Individual file formats may have additional formatting options. These are listed in the documentation for the individual formats (see Supported File Formats and Options) or can be shown using the -H <format-Id> option, e.g. -H cml.

To use these additional options, input format options are preceded by -a, e.g. -as. Output format options, which are much more common, are preceded by -x, e.g. -xn. So to read the 2D coordinates (rather than the 3D) from a CML file and generate an SVG file displaying the molecule on a black background, the relevant options are used as follows:

obabel mymol.cml out.svg -a2 -xb

Append property values to the title#

The command line option --append adds extra information to the title of the molecule.

The information can be calculated from the structure of the molecule or can originate from a property attached to the molecule (in the case of CML and SDF input files). It is used as follows:

obabel infile.sdf -osmi --append "MW CAT_NO"

MW is the ID of a descriptor which calculates the molecular weight of the molecule, and CAT_NO is a property of the molecule from the SDF input file. The values of these are added to the title of the molecule. For input files with many molecules these additions are specific to each molecule. (Note that the related option --addtotitle simply adds the same text to every title.)

The append option only takes one parameter, which means that it may be necessary to enclose all of the descriptor IDs or property names together in a single set of quotes.

If the name of the property in the SDF file (internally the Attribute in OBPairData) contains spaces, these spaces should be replaced by underscore characters, ‘_’. So the example above would also work for a property named CAT NO.

By default, the extra items are added to the title separated by spaces. But if the first character in the parameter is a punctuation character other than ‘_’, it is used as the separator instead. If the list starts with “t”, a tab character is used as a separator.

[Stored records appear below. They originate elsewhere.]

(* ===== verification/GoalFrontier.v ===== *)
(** The goal frontier (decision/goal_frontier/*.rs,
    work_items/replan_obligation.rs): outcome-continuity segments, the bounded
    semantic history, replan obligations and the replan rule table, the
    terminal judgement and the [frontier show] projection. *)
From S2P Require Import Prelude Cadence Todos GoalState Contract Signals.

(** * outcome_continuity.rs *)
Definition SEGMENT_KIND_SURFACE_ONLY : string := "surface_only".
Definition SEGMENT_KIND_MATERIAL : string := "material".
Record OutcomeSegment := mkOutcomeSegment {
  os_segment_id : string; os_start_turn : u32; os_length : u32; os_kind : string
}.
#[export] Instance eta_OutcomeSegment : Eta OutcomeSegment := fun r =>
  mkOutcomeSegment (os_segment_id r) (os_start_turn r) (os_length r) (os_kind r).
(* ===== verification/Json.v ===== *)
(** JSON values as the agent builds them ([serde_json::Value] with the feature
    preserve_order) and the accessors the agent reads them with.  An object is
    its entries in insertion order, with distinct keys; a number is its text. *)
From S2P Require Import Prelude CadenceProps.

#[warnings="-register-all"]
Inductive Value :=
| VNull
| VBool (b : bool)
| VNumber (text : string)
| VString (s : string)
| VArray (values : list Value)
| VObject (entries : list (string * Value)).

Section ValueInd.
Variable P : Value -> Prop.
Hypotheses (P_null : P VNull) (P_bool : forall b, P (VBool b)) (P_number : forall t, P (VNumber t))
  (P_string : forall s, P (VString s)) (P_array : forall l, Forall P l -> P (VArray l))
  (P_object : forall o, Forall (fun kv => P (snd kv)) o -> P (VObject o)).
Fixpoint Value_nested_ind (v : Value) : P v :=
  match v with
  | VNull => P_null
  | VBool b => P_bool b
  | VNumber t => P_number t
  | VString s => P_string s
  | VArray l => P_array l
      ((fix all l : Forall P l :=
          match l with [] => @List.Forall_nil _ _ | x :: r => @List.Forall_cons _ _ x r (Value_nested_ind x) (all r) end) l)
  | VObject o => P_object o
      ((fix all o : Forall (fun kv => P (snd kv)) o :=
          match o with
          | [] => @List.Forall_nil _ _
          | kv :: r => @List.Forall_cons _ _ kv r (Value_nested_ind (snd kv)) (all r)
          end) o)
  end.
End ValueInd.

(** * Objects

    [serde_json::Map] over an [IndexMap]: inserting replaces a value in place
    or appends the entry; removing moves the last entry into the hole. *)
Definition Map := list (string * Value).
Fixpoint map_get (key : string) (m : Map) : option Value :=
  match m with
  | [] => None
  | (k, v) :: r => if k =?s key then Some v else map_get key r
  end.
Fixpoint map_insert (key : string) (value : Value) (m : Map) : Map :=
  match m with
  | [] => [(key, value)]
  | (k, v) :: r => if k =?s key then (k, value) :: r else (k, v) :: map_insert key value r
  end.
Fixpoint map_remove (key : string) (m : Map) : Map :=
  match m with
  | [] => []
  | (k, v) :: r =>
      if k =?s key then match last r with Some e => e :: removelast r | None => [] end
      else (k, v) :: map_remove key r
  end.

(** * Accessors *)
Definition as_str (v : Value) : option string := match v with VString s => Some s | _ => None end.
Definition as_bool (v : Value) : option bool := match v with VBool b => Some b | _ => None end.
Definition as_array (v : Value) : option (list Value) := match v with VArray l => Some l | _ => None end.
Definition as_object (v : Value) : option Map := match v with VObject o => Some o | _ => None end.
(** A number's text has no leading plus sign. *)
Definition as_u64 (v : Value) : option u64 :=
  match v with
  | VNumber text => if starts_with "+" text then None else parse_u64 text
  | _ => None
  end.
(** ["-0"] is read as a float. *)
Definition as_i64 (v : Value) : option Z :=
  match v with
  | VNumber text => if starts_with "+" text || (text =?s "-0") then None else parse_i64 text
  | _ => None
  end.
(** [value.get(key)] and [value[key]] *)
Definition get (key : string) (v : Value) : option Value := as_object v ≫= map_get key.
Definition index (key : string) (v : Value) : Value := default VNull (get key v).
(** [value == "text"] and [value == true] *)
Definition is_str (s : string) (v : Value) : bool := bool_decide (as_str v = Some s).
Definition is_true (v : Value) : bool := bool_decide (as_bool v = Some true).

Definition json_u64 (n : u64) : Value := VNumber (show n).
Definition json_i64 (n : Z) : Value := VNumber (show n).
Definition json_strings (l : list string) : Value := VArray (List.map VString l).

(** [Value: PartialEq]: objects are equal as maps. *)
Fixpoint value_eq (v w : Value) : bool :=
  match v, w with
  | VNull, VNull => true
  | VBool a, VBool b => Bool.eqb a b
  | VNumber s, VNumber t => s =?s t
  | VString s, VString t => s =?s t
  | VArray l, VArray l' =>
      (fix go l l' :=
         match l, l' with
         | [], [] => true
         | x :: l, y :: l' => value_eq x y && go l l'
         | _, _ => false
         end) l l'
  | VObject o, VObject o' =>
      (List.length o =? List.length o')%nat
      && List.forallb
           (fun kv => match map_get (fst kv) o' with Some y => value_eq (snd kv) y | None => false end) o
  | _, _ => false
  end.
(** [Option<&Value>] equality *)
Definition option_value_eq (v w : option Value) : bool :=
  match v, w with
  | None, None => true
  | Some v, Some w => value_eq v w
  | _, _ => false
  end.

(** [serde_json::from_value::<Vec<String>>] *)
Definition value_strings (v : Value) : option (list string) := as_array v ≫= mapM as_str.

(** * Laws *)
Lemma map_get_insert key key' v m :
  map_get key (map_insert key' v m) = if key' =?s key then Some v else map_get key m.
Proof.
  induction m as [|[k w] m IH]; cbn; [done|].
  destruct (String.eqb_spec k key'); subst; cbn.
  - destruct (String.eqb_spec key' key); [done|]. done.
  - destruct (String.eqb_spec k key); subst; [|exact IH].
    destruct (String.eqb_spec key' key); congruence.
Qed.
Lemma get_object key m : get key (VObject m) = map_get key m.
Proof. reflexivity. Qed.
Lemma value_strings_json l : value_strings (json_strings l) = Some l.
Proof.
  unfold value_strings, json_strings. cbn. induction l as [|s l IH]; cbn; [done|]. by rewrite IH.
Qed.

(** * Numbers *)
Lemma digits_value_nat n : 0 <= n <= u64_max -> digits_value 0 (show n) = Some n.
Proof. intros H. destruct (decide (n = 0)) as [->|]; [done|]. apply digits_value_show. lia. Qed.
Lemma show_digit n : 0 <= n <= u64_max -> exists c r, show n = String c r /\ is_ascii_digit c = true.
Proof.
  intros H. pose proof (digits_value_nat n H) as Hv. destruct (show n) as [|c r] eqn:E.
  - injection Hv as <-. discriminate E.
  - eexists _, _. split; [done|]. cbn [digits_value] in Hv. by destruct (is_ascii_digit c).
Qed.
Lemma as_u64_show n : 0 <= n <= u64_max -> as_u64 (json_u64 n) = Some n.
Proof.
  intros H. pose proof (digits_value_nat n H) as Hv. unfold as_u64, json_u64, parse_u64.
  destruct (show_digit n H) as (c & r & E & Hc). rewrite E in *.
  destruct c as [[] [] [] [] [] [] [] []]; try discriminate Hc; exact Hv.
Qed.
Lemma as_i64_show n : 0 <= n <= i64_max -> as_i64 (json_i64 n) = Some n.
Proof.
  intros H. assert (H' : 0 <= n <= u64_max) by (unfold i64_max, u64_max in *; lia).
  pose proof (digits_value_nat n H') as Hv. destruct (show_digit n H') as (c & r & E & Hc).
  assert (Hp : parse_i64 (show n) = Some n) by (rewrite E in *; apply parse_i64_digits; [done|done|lia]).
  unfold as_i64, json_i64. rewrite E in *.
  destruct c as [[] [] [] [] [] [] [] []]; try discriminate Hc; exact Hp.
Qed.
(* ===== verification/DecisionProps.v ===== *)
(** Properties of the decision kernel: its refinement of an ordered decision
    table, the arbitration of its packets, what a delivery authorises and when
    automation may stop. *)
From S2P Require Import Prelude Cadence Todos GoalState Contract Signals GoalFrontier Decision GoalProps FrontierProps.

(** * The decision table *)
(** The steps of the pipeline, in the order of decision/mod.rs. *)
Inductive Step :=
| SCancelled | SUnregistered | SGate | SRunnable | SBlocker | SSuccession | SStalled | SDue
| SBackoff | SAcceptance | SDeferred | SHeld | SResidue | SClosed.

Definition ActiveOf (g : Goal) (now : SystemTime) (c : TaskClass) (t : Todo) : Prop :=
  In t (g_todos g) /\ td_class t = c /\ Active now t.
Definition Silent (t : Todo) : Prop :=
  td_class t = Advancement /\ td_status t = Done /\ td_successor_ids t = []
  /\ td_no_follow_up t = false.

(** When a step applies, in the vocabulary of the goal. *)
Definition guard (g : Goal) (a : option string) (now : SystemTime) (s : Step) : Prop :=
  match s with
  | SCancelled => g_status g = "cancelled"
  | SUnregistered => exists id, a = Some id /\ ~ In id (g_registered_agents g)
  | SGate => exists t, ActiveOf g now UserGate t
  | SRunnable => exists t, Runnable g a now t
  | SBlocker => exists t, ActiveOf g now Blocker t
  | SSuccession => exists t, In t (g_todos g) /\ Silent t
  | SStalled => exists t, ActiveOf g now Monitor t
                  /\ MONITOR_NO_CHANGE_REPLAN_THRESHOLD <= td_consecutive_no_change t
  | SDue => exists t d, ActiveOf g now Monitor t /\ td_resume_when t = Some d /\ d <= now
  | SBackoff => exists t, ActiveOf g now Monitor t
  | SAcceptance => exists x, In x (g_acceptance g) /\ ag_satisfied x = false
  | SDeferred => exists t, In t (g_todos g) /\ td_status t = Deferred /\ ~ Active now t
  | SHeld => exists t, ActiveOf g now Advancement t
  | SResidue => ~ ClosedGoal g
  | SClosed => True
  end.

Record Verdict := { v_codes : list DecisionReasonCode; v_decision : string; v_run : bool;
                    v_action : string; v_mode : TurnMode }.
Definition verdict (s : Step) : Verdict :=
  let wait code := {| v_codes := [code]; v_decision := "wait"; v_run := false;
                      v_action := "quiet_wait"; v_mode := WaitMonitor |} in
  let replan code := {| v_codes := [code]; v_decision := "replan"; v_run := true;
                        v_action := "replan"; v_mode := Replan |} in
  match s with
  | SCancelled => {| v_codes := [GoalCancelledCode]; v_decision := "skip"; v_run := false;
                     v_action := "cancelled"; v_mode := Terminal |}
  | SUnregistered => {| v_codes := [IdentityNotRegistered]; v_decision := "skip"; v_run := false;
                        v_action := "automation_prompt_upgrade_required"; v_mode := WaitMonitor |}
  | SGate => {| v_codes := [OpenUserGate]; v_decision := "run"; v_run := true;
                v_action := "ask_user"; v_mode := AskUser |}
  | SRunnable => {| v_codes := [RunnableTodo; RepairAttempt]; v_decision := "run"; v_run := true;
                    v_action := "normal_run"; v_mode := BoundedDelivery |}
  | SBlocker => wait BlockedNoFallback
  | SSuccession => replan SuccessionClosureMissing
  | SStalled => wait MonitorStalled
  | SDue => {| v_codes := [MonitorDue]; v_decision := "run"; v_run := true;
               v_action := "monitor_poll"; v_mode := MonitorPoll |}
  | SBackoff => wait MonitorBackoff
  | SAcceptance | SResidue => replan AcceptanceGapOpen
  | SDeferred => wait DeferredNotDue
  | SHeld => wait WorkLeasedToOthers
  | SClosed => {| v_codes := [ValidatedClosure]; v_decision := "skip"; v_run := false;
                  v_action := "terminal_no_followup"; v_mode := Terminal |}
  end.

(** The order of the pipeline and the step that governs: its guard holds and no
    earlier one does. *)
Definition rank (s : Step) : nat :=
  match s with
  | SCancelled => 0 | SUnregistered => 1 | SGate => 2 | SRunnable => 3 | SBlocker => 4
  | SSuccession => 5 | SStalled => 6 | SDue => 7 | SBackoff => 8 | SAcceptance => 9
  | SDeferred => 10 | SHeld => 11 | SResidue => 12 | SClosed => 13
  end.
Definition Governs (g : Goal) (a : option string) (now : SystemTime) (s : Step) : Prop :=
  guard g a now s /\ forall s', (rank s' < rank s)%nat -> ~ guard g a now s'.

Lemma rank_inj s s' : rank s = rank s' -> s = s'.
Proof. by destruct s, s'. Qed.
Lemma governs_unique g a now s s' : Governs g a now s -> Governs g a now s' -> s = s'.
Proof.
  intros [Hs Hmin] [Hs' Hmin']. apply rank_inj.
  destruct (Nat.lt_trichotomy (rank s) (rank s')) as [H|[H|H]]; [|done|].
  - by destruct (Hmin' _ H).
  - by destruct (Hmin _ H).
Qed.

Generating conformers for structures#

The command line option --conformer allows performing conformer searches using a range of different algorithms and options:

  • --log - output a log of the energies (default = no log)

  • --nconf # - number of conformers to generate

Forcefield-based methods for finding stable conformers:

  • --systematic - systematically (exhaustively) generate all conformers

  • --random - randomly generate conformers

  • --weighted - weighted rotor search for lowest energy conformer

  • --ff <name> - select a forcefield (default = MMFF94)

Genetic algorithm based methods (default):

  • --children # - number of children to generate for each parent (default = 5)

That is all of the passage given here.